# Polyrhythm/Djent style programming



## LORD S810 (Aug 10, 2011)

Hey guys,
I'm trying to program some polyrhythm/Djent style drums with Pro Tools 8 Le and It's driving me crazy. I'm just using the stock drums in Xpand2 plugin. Anyone have any tips on being able to have the snare and hats 4/4 and the kick in another time signature? I'm not exactly a noob, but it's been a while since I did any sequencing or programing. Any help would be *greatly* appreciated. Thx!!!11!!


----------



## LORD S810 (Aug 10, 2011)

Even some Midi files for examples may be a help.


----------



## Bigfan (Aug 10, 2011)

I think what you're looking for is just syncopation, pal.


----------



## Infinite Recursion (Aug 10, 2011)

If they're in two different time sigs then it's polymetric.


----------



## LORD S810 (Aug 10, 2011)

ok.


----------



## thewildturkey (Aug 10, 2011)

Someone with better musical knowledge correct me if I am wrong here, but.....

Dont hang yourself up on the time signatures within your DAW, write everything in 4/4 time sig, just dont "stick" to the 4/4 bars.

I.E, hand pattern might be a stock quarters on the china, snare on 2 and 4, pretty easy in 4/4 programming. Then just apply your foot pattern, but if it is polymetric, then your pattern will end somewhere within a 4/4 bar, then just copy and paste until you come back to the same start/end point (or chuck in a fill somewhere that brings the two rhythms back together).


----------



## danieluber1337 (Aug 10, 2011)

If I remember that I said this, I'll find or program some polymetric stuff and upload the MIDI... it's not GM though. I hate GM


----------



## LORD S810 (Aug 11, 2011)

Someone with better musical knowledge correct me if I am wrong here, but.....

Dont hang yourself up on the time signatures within your DAW, write everything in 4/4 time sig, just dont "stick" to the 4/4 bars.

_I.E, hand pattern might be a stock quarters on the china, snare on 2 and 4, pretty easy in 4/4 programming. Then just apply your foot pattern, but if it is polymetric, then your pattern will end somewhere within a 4/4 bar, then just copy and paste until you come back to the same start/end point (or chuck in a fill somewhere that brings the two rhythms back together). _


Thanks.

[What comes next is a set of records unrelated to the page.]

(* ================================================================== *)
(** * JavaScript run-time model *)
(* ================================================================== *)

(** ** Completions: a call either returns or throws. *)

Inductive Completion (E A : Type) : Type :=
| Return (a : A)
| Throw (e : E).

Arguments Return {E A} a.
Arguments Throw {E A} e.

(** [errors.ts] is imported by [State.ts]; the only class used is
    [InternalError], built from a message. *)
Inductive Error : Type :=
| InternalError (message : string).

(** ** Optional, nullable slots: [T | null | undefined]. *)

Inductive Nullable (A : Type) : Type :=
| Undefined
| Null
| Value (a : A).

Arguments Undefined {A}.
Arguments Null {A}.
Arguments Value {A} a.

(** ** Numbers

    A finite IEEE-754 double is a rational number and the relational
    operators on finite doubles coincide with the order of the rationals.
    [State.ts] never computes with coordinates, it only stores and compares
    them, so no rounding is involved and [Q] carries them exactly.  Counters
    are integers far below 2^53 and are carried by [Z]. *)

Module Number.

(** [Number.MAX_VALUE] = (2^53 - 1) * 2^971, about 1.7976931348623157e308. *)
Definition MAX_VALUE : Q := ((2 ^ 53 - 1) * 2 ^ 971)%Z # 1.

(** [Number.MIN_VALUE] = 2^-1074, about 5e-324: the smallest POSITIVE
    double, not the most negative one. *)
Definition MIN_VALUE : Q := 1 # (2 ^ 1074)%positive.

(** [a < b] on finite numbers. *)
Definition lt (a b : Q) : bool :=
  match a ?= b with
  | Lt => true
  | _ => false
  end.

End Number.

(** ** Maps and plain objects with string keys

    [Map<string, string>] keeps its entries in insertion order and has unique
    keys.  A plain object keeps its own data properties in creation order,
    but enumerates them (ordinary [[OwnPropertyKeys]]) with the array-index
    keys first, in ascending numeric order, followed by the other string keys
    in creation order. *)

Module JS.

Definition Entry : Type := (string * string)%type.

(** [Map<string,string>], as the list of its entries in insertion order. *)
Definition Map : Type := list Entry.

(** Well-formed maps have pairwise distinct keys. *)
Definition Map_wf (m : Map) : Prop := NoDup (map fst m).

(** [m.entries()] *)
Definition Map_entries (m : Map) : list Entry := m.

(** [m.get(k)] *)
Fixpoint Map_get (m : Map) (k : string) : option string :=
  match m with
  | [] => None
  | (k', v) :: rest => if String.eqb k' k then Some v else Map_get rest k
  end.

(** A plain object: own data properties in creation order. *)
Record Object : Type := mkObject { props : list Entry }.

Definition emptyObject : Object := mkObject [].

Definition is_digit (c : ascii) : bool :=
  let n := nat_of_ascii c in (48 <=? n)%nat && (n <=? 57)%nat.

Definition digit_value (c : ascii) : N := N.of_nat (nat_of_ascii c - 48).

Fixpoint decimal_value (s : string) (acc : N) : option N :=
  match s with
  | EmptyString => Some acc
  | String c rest =>
      if is_digit c then decimal_value rest (10 * acc + digit_value c)%N
      else None
  end.

(** A property key is an array index when it is the canonical decimal
    spelling of an integer in the range 0 .. 2^32 - 2. *)
Definition array_index (k : string) : option N :=
  match k with
  | EmptyString => None
  | String c rest =>
      if Ascii.eqb c "0"%char
      then match rest with EmptyString => Some 0%N | _ => None end
      else match decimal_value k 0 with
           | Some n => if (n <? 2 ^ 32 - 1)%N then Some n else None
           | None => None
           end
  end.
(** C5, as the code has it.  On a push handler that has seen no
    headers-complete event, the first such event is stored as the promise
    and the second as the pushed response, whatever the two messages are;
    each is logged under its tag, "[PP] " for the promise and "[PR] " for
    the response, when the parent's logging is enabled, and nothing is
    written when it is not.  Which of the two a message is taken for depends
    on [seenOnHeadersComplete_] alone.  A handler made by
    [onPushedTransaction] has seen none. *)
Theorem push_first_is_promise_second_is_response
    (w : World) (i : nat) (h : CurlPushHandlerState.t)
    (m1 m2 : HTTPMessage.t) :
  pushTxnHandlers_ (client w) !! i = Some h →
  CurlPushHandlerState.seenOnHeadersComplete_ h = false →
  (∃ w1 w2,
     CurlPushHandler.onHeadersComplete i m1 w = Some w1 ∧
     pushTxnHandlers_ (client w1) !! i
     = Some (CurlPushHandlerState.mk (CurlPushHandlerState.pushedTxn_ h) true
               (Some m1) (CurlPushHandlerState.response_ h)) ∧
     output w1
     = output w ++ (if loggingEnabled_ (client w)
                    then [CoutStr "[PP] "; DumpMessage m1 10] else []) ∧
     CurlPushHandler.onHeadersComplete i m2 w1 = Some w2 ∧
     pushTxnHandlers_ (client w2) !! i
     = Some (CurlPushHandlerState.mk (CurlPushHandlerState.pushedTxn_ h) true
               (Some m1) (Some m2)) ∧
     output w2
     = output w1 ++ (if loggingEnabled_ (client w)
                     then [CoutStr "[PR] "; DumpMessage m2 10] else [])) ∧
  (∀ w0 j h0 msg,
     pushTxnHandlers_ (client w0) !! j = Some h0 →
     ∃ w0',
       CurlPushHandler.onHeadersComplete j msg w0 = Some w0' ∧
       pushTxnHandlers_ (client w0') !! j
       = Some (if CurlPushHandlerState.seenOnHeadersComplete_ h0
               then CurlPushHandlerState.mk
                      (CurlPushHandlerState.pushedTxn_ h0) true
                      (CurlPushHandlerState.promise_ h0) (Some msg)
               else CurlPushHandlerState.mk
                      (CurlPushHandlerState.pushedTxn_ h0) true (Some msg)
                      (CurlPushHandlerState.response_ h0)) ∧
       output w0'
       = output w0
         ++ (if loggingEnabled_ (client w0)
             then [CoutStr (if CurlPushHandlerState.seenOnHeadersComplete_ h0
                            then "[PR] " else "[PP] ");
                   DumpMessage msg 10]
             else [])) ∧
  (∀ w0 pushedTxn,
     pushTxnHandlers_ (client (onPushedTransaction pushedTxn w0))
       !! length (pushTxnHandlers_ (client w0))
     = Some CurlPushHandlerState.new ∧
     CurlPushHandlerState.seenOnHeadersComplete_ CurlPushHandlerState.new
     = false).
Proof.
  intros Hl Hseen. split; [|split].
  - destruct (push_onHeadersComplete_spec i m1 w h Hl)
      as (w1 & H1 & Hl1 & _ & Hlg1 & Ho1).
    rewrite Hseen in Hl1, Ho1.
    destruct (push_onHeadersComplete_spec i m2 w1 _ Hl1)
      as (w2 & H2 & Hl2 & _ & _ & Ho2).
    cbn [CurlPushHandlerState.seenOnHeadersComplete_
         CurlPushHandlerState.pushedTxn_ CurlPushHandlerState.promise_] in *.
    rewrite Hlg1 in Ho2. by exists w1, w2.
  - intros w0 j h0 msg Hl0.
    destruct (push_onHeadersComplete_spec j msg w0 h0 Hl0)
      as (w0' & H0 & Hl0' & _ & _ & Ho0).
    by exists w0'.
  - intros w0 pushedTxn. split; [|done]. unfold onPushedTransaction.
    destruct w0 as [c out]. cbn [client on_client].
    replace (pushTxnHandlers_ (set_pushTxnHandlers _ c))
      with (pushTxnHandlers_ c ++ [CurlPushHandlerState.new])
      by (by destruct c).
    by rewrite lookup_app_r, Nat.sub_diag.
Qed.
(** A parser that accepts the text of the empty object and nothing else; on
    the texts of the scenarios below it agrees with [JSON.parse]. *)
Definition parse_empty_object (text : string) : option jsval :=
  if String.eqb text "{}" then Some (VObj []) else None.

(** ** Predicates on stage computations *)

(** A computation that neither starts the web research nor touches its
    handle. *)
Definition quiet {A} (m : M A) : Prop :=
  ∀ r, tavilyPrefetchPromise (m r).2 = tavilyPrefetchPromise r ∧
       launched (m r).2 = launched r.

Definition keeps {A} (I : Run → Prop) (m : M A) : Prop := ∀ r, I r → I (m r).2.

(** Before the join: nothing launched and no handle, or one launch and its
    handle. *)
Definition prefetch_inv (r : Run) : Prop :=
  match tavilyPrefetchPromise r with
  | None => launched r = 0
  | Some _ => launched r = 1
  end.

Definition launched_once (r : Run) : Prop := launched r = 1.

(** * Further code of the repository *)

(** ** Strings *)

Definition lower_char (c : Ascii.ascii) : Ascii.ascii :=
  let n := Ascii.nat_of_ascii c in
  if (65 <=? n) && (n <=? 90) then Ascii.ascii_of_nat (n + 32) else c.

(** [s.toLowerCase()] on text of ASCII characters: the letters A to Z are
    lowered, every other code unit is kept, and the length does not change. *)
Fixpoint toLowerCase (s : string) : string :=
  match s with
  | EmptyString => EmptyString
  | String c rest => String (lower_char c) (toLowerCase rest)
  end.

(** [s.includes(needle)] *)
Fixpoint includes (needle s : string) : bool :=
  String.prefix needle s ||
  match s with
  | EmptyString => false
  | String _ rest => includes needle rest
  end.

(** ** Objects of the Twitter API *)

Module Twitter.

(** The fields the code reads, with the types the API gives them; an absent
    field is [None].  A tweet has a [text]: the analyzer calls
    [t.text.toLowerCase()] without a guard. *)
Record User : Type := {
  userName : option string;
  name : option string;
  description : option string;
  followers : option Z;
  isBlueVerified : option bool;
  profilePicture : option string;
}.

Record Tweet : Type := {
  text : string;
  author : option User;
  url : option string;
  likeCount : option Z;
  retweetCount : option Z;
  createdAt : option string;
}.

Record Trend : Type := {
  trend_name : option string;
  target_query : option string;
  meta_description : option string;
}.

(** [x || fallback] on an optional string: the empty string is falsy. *)
Definition or_string (x : option string) (fallback : string) : string :=
  match x with
  | Some s => if String.eqb s "" then fallback else s
  | None => fallback
  end.

(** [x || null] on an optional string. *)
Definition or_null (x : option string) : option string :=
  match x with
  | Some s => if String.eqb s "" then None else Some s
  | None => None
  end.

(** [x || 0] on an optional number. *)
Definition or_zero (x : option Z) : Z := default 0%Z x.

(** [(res.data.items || []).slice(0, count)], the tail of [searchTopTweets],
    [searchCommunityTweets], [searchUsers] and [getUserTweets], and of
    [searchTweets] for its [tweets] field. *)
Definition first_items {A} (items : option (list A)) (count : nat) : list A :=
  take count (default [] items).

End Twitter.

(** ** [services/analyzer.js] *)

Module Analyzer.
Import Twitter.

Definition POSITIVE : list string :=
  ["love"; "great"; "amazing"; "excellent"; "helpful"; "good"; "best"; "awesome";
   "solved"; "works"; "perfect"; "brilliant"; "useful"; "fantastic"; "need this";
   "want this"; "would pay"; "would use"].

Definition NEGATIVE : list string :=
  ["hate"; "bad"; "terrible"; "awful"; "broken"; "failed"; "sucks"; "struggling";
   "problem"; "issue"; "frustrated"; "annoying"; "waste"; "useless";
   "disappointing"; "can't find"; "wish there was"].

Definition PAIN_SIGNALS : list string :=
  ["i wish"; "looking for"; "struggling with"; "need a tool"; "anyone know";
   "how do i"; "can't find"; "is there a way"; "help me"; "frustrated";
   "problem with"; "hate that"; "wish someone"; "does anyone"; "need help";
   "stuck on"; "can't figure"].

Definition INVESTOR_SIGNALS : list string :=
  ["investor"; "vc"; "venture capital"; "angel"; "fund"; "partner at";
   "investing in"; "portfolio"; "seed"; "series a"; "backed by"; "investing";
   "funding"; "startup investor"; "early stage"].

Inductive Sentiment : Type := positive | negative | neutral.

(** [words.filter((w) => text.includes(w)).length] *)
Definition hits (words : list string) (text : string) : nat :=
  length (List.filter (λ w, includes w text) words).

(** The label the [map] callback of [analyzeSentiment] gives a tweet. *)
Definition sentiment_of (t : Tweet) : Sentiment :=
  let lowered := toLowerCase (text t) in
  let pos := hits POSITIVE lowered in
  let neg := hits NEGATIVE lowered in
  if neg <? pos then positive
  else if pos <? neg then negative
  else neutral.

Definition tally (label : Sentiment) (tweets : list Tweet) : nat :=
  length (List.filter (λ t, match sentiment_of t, label with
                            | positive, positive | negative, negative
                            | neutral, neutral => true
                            | _, _ => false
                            end) tweets).

Record Mood : Type := {
  positive_share : Z;
  negative_share : Z;
  neutral_share : Z;
  scored : list (Tweet * Sentiment);
}.

(** [analyzeSentiment]; [percent part total] stands for the floating-point
    [Math.round((part / total) * 100)]. *)
Definition analyzeSentiment (percent : nat → nat → Z) (tweets : list Tweet) : Mood :=
  let total := match length tweets with O => 1 | n => n end in
  {| positive_share := percent (tally positive tweets) total;
     negative_share := percent (tally negative tweets) total;
     neutral_share := percent (tally neutral tweets) total;
     scored := (λ t, (t, sentiment_of t)) <$> tweets |}.

Record Adopter : Type := {
  adopter_username : string;
  adopter_name : string;
  adopter_avatar : option string;
  adopter_tweet : string;
  adopter_url : option string;
  adopter_likes : Z;
  adopter_retweets : Z;
  adopter_createdAt : option string;
  painSignal : string;
}.

Definition has_pain (t : Tweet) : bool :=
  existsb (λ s, includes s (toLowerCase (text t))) PAIN_SIGNALS.

Definition to_adopter (t : Tweet) : Adopter :=
  {| adopter_username := or_string (author t ≫= userName) "unknown";
     adopter_name := or_string (author t ≫= name) "Unknown";
     adopter_avatar := or_null (author t ≫= profilePicture);
     adopter_tweet := text t;
     adopter_url := url t;
     adopter_likes := or_zero (likeCount t);
     adopter_retweets := or_zero (retweetCount t);
     adopter_createdAt := createdAt t;
     painSignal :=
       default "" (List.find (λ s, includes s (toLowerCase (text t))) PAIN_SIGNALS) |}.

Definition filterAdopters (tweets : list Tweet) : list Adopter :=
  take 10 (to_adopter <$> List.filter has_pain tweets).

Record Funder : Type := {
  funder_username : string;
  funder_name : string;
  funder_avatar : option string;
  funder_bio : string;
  funder_tweet : string;
  funder_url : option string;
  funder_followers : Z;
  funder_verified : bool;
  funder_createdAt : option string;
}.

Definition bio_of (t : Tweet) : string :=
  or_string (author t ≫= description) "".

Definition has_investor_bio (t : Tweet) : bool :=
  existsb (λ s, includes s (toLowerCase (bio_of t))) INVESTOR_SIGNALS.

Definition to_funder (t : Tweet) : Funder :=
  {| funder_username := or_string (author t ≫= userName) "unknown";
     funder_name := or_string (author t ≫= name) "Unknown";
     funder_avatar := or_null (author t ≫= profilePicture);
     funder_bio := bio_of t;
     funder_tweet := text t;
     funder_url := url t;
     funder_followers := or_zero (author t ≫= followers);
     funder_verified := default false (author t ≫= isBlueVerified);
     funder_createdAt := createdAt t |}.

Definition filterFunders (tweets : list Tweet) : list Funder :=
  take 10 (to_funder <$> List.filter has_investor_bio tweets).

End Analyzer.

(** ** Data shaping in the stages of [graph.js] *)

Module Research.
Import Twitter.

(** The value of a settled call, [[]] when it was rejected; the call is one
    of the search functions of [services/twitter.js], whose result is the
    first [count] items of the response. *)
Definition settled_items {A} (res : Outcome (option (list A))) (count : nat) : list A :=
  match res with
  | Fulfilled items => first_items items count
  | Rejected _ => []
  end.

(** *** [adopterSearch] *)

Record AdopterData : Type := {
  adopter_count : nat;
  users : list Analyzer.Adopter;
  allPainTweets : nat;
  adopter_insights : jsval;
}.

Definition adopterData (painRes recentPainRes : Outcome (option (list Tweet)))
    (insights : jsval) : AdopterData :=
  let painTweets := settled_items painRes 25 in
  let recentPain := settled_items recentPainRes 20 in
  let allPain := painTweets ++ recentPain in
  let adopters := Analyzer.filterAdopters allPain in
  {| adopter_count := length adopters;
     users := take 12 adopters;
     allPainTweets := length allPain;
     adopter_insights := insights |}.

(** *** [funderSearch] *)

Definition INVESTOR_SIGNALS : list string :=
  ["investor"; "vc"; "venture"; "angel"; "fund"; "partner"; "portfolio"; "seed";
   "series"; "backed"; "investing"; "capital"].

Definition looks_like_investor (u : User) : bool :=
  existsb (λ s, includes s (toLowerCase (or_string (description u) ""))) INVESTOR_SIGNALS.

(** The [filter] callback over [seen], a set of user names in which the
    absent name is a key like any other. *)
Fixpoint unique_users (seen : gset (option string)) (allUsers : list User) : list User :=
  match allUsers with
  | [] => []
  | u :: rest =>
      if bool_decide (userName u ∈ seen) then unique_users seen rest
      else u :: unique_users ({[userName u]} ∪ seen) rest
  end.

Definition funders (investorUsers vcUsers : list User) : list User :=
  unique_users ∅ (List.filter looks_like_investor (investorUsers ++ vcUsers)).

Record Profile : Type := {
  profile_username : option string;
  profile_name : option string;
  bio : string;
  profile_followers : Z;
  verified : bool;
  avatar : option string;
}.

I give it a shot.

_If I remember that I said this, I'll find or program some polymetric stuff and upload the MIDI... it's not GM though. I hate GM _

That would help me greatly. If you got the time, Thx!

I just finished building my DAW last week running PT Le 8. It's been a while since I programed any drums. I'm hoping to get Superior Drummer 2.0 with Metal Foundry in the next month or so. Until then I'm using the stock drums in PT.


----------



## yellow (Aug 17, 2011)

toontrack ezplayer pro. you can have multi layers in the midi arranger, which u can also do in pro tools, but the ezplayer makes dragin,droppin, and playback ez.


----------



## ShadowFactoryX (Aug 17, 2011)

program at random, play to it














































best djentz evarrrrr


----------



## mikemueller2112 (Aug 25, 2011)

thewildturkey said:


> Someone with better musical knowledge correct me if I am wrong here, but.....
> 
> Dont hang yourself up on the time signatures within your DAW, write everything in 4/4 time sig, just dont "stick" to the 4/4 bars.
> 
> I.E, hand pattern might be a stock quarters on the china, snare on 2 and 4, pretty easy in 4/4 programming. Then just apply your foot pattern, but if it is polymetric, then your pattern will end somewhere within a 4/4 bar, then just copy and paste until you come back to the same start/end point (or chuck in a fill somewhere that brings the two rhythms back together).



This. As far as I know, this is how most people do it. I usually program drums within GP5 when I'm writing stuff, and anything polymetric, I do as above. You get really used to transcribing it that way, even though it seems kinda weird at first.


----------



## JamieB (Sep 19, 2011)

Errmm dunno if any has covered this already

But the way to easily figure it out is to write for example a bass drum line in i dunno 7/8 9/8 ect ect
change the time sig in the DAW aswell

then once youve done that put it back into 4/4 loop the already written bass drum in its diffrent time sig until it completes it self and starts back at the start of the 4/4 bar.

e.g 7/8 8 bars of 7/8 would make 7 bars of 4/4

and then just put a standard 4/4 cymbal and snare pattern

hope this helped and i havent explained it awfuly

but dont force it because it wont sound natural and you'll end up hating everything you write lol


----------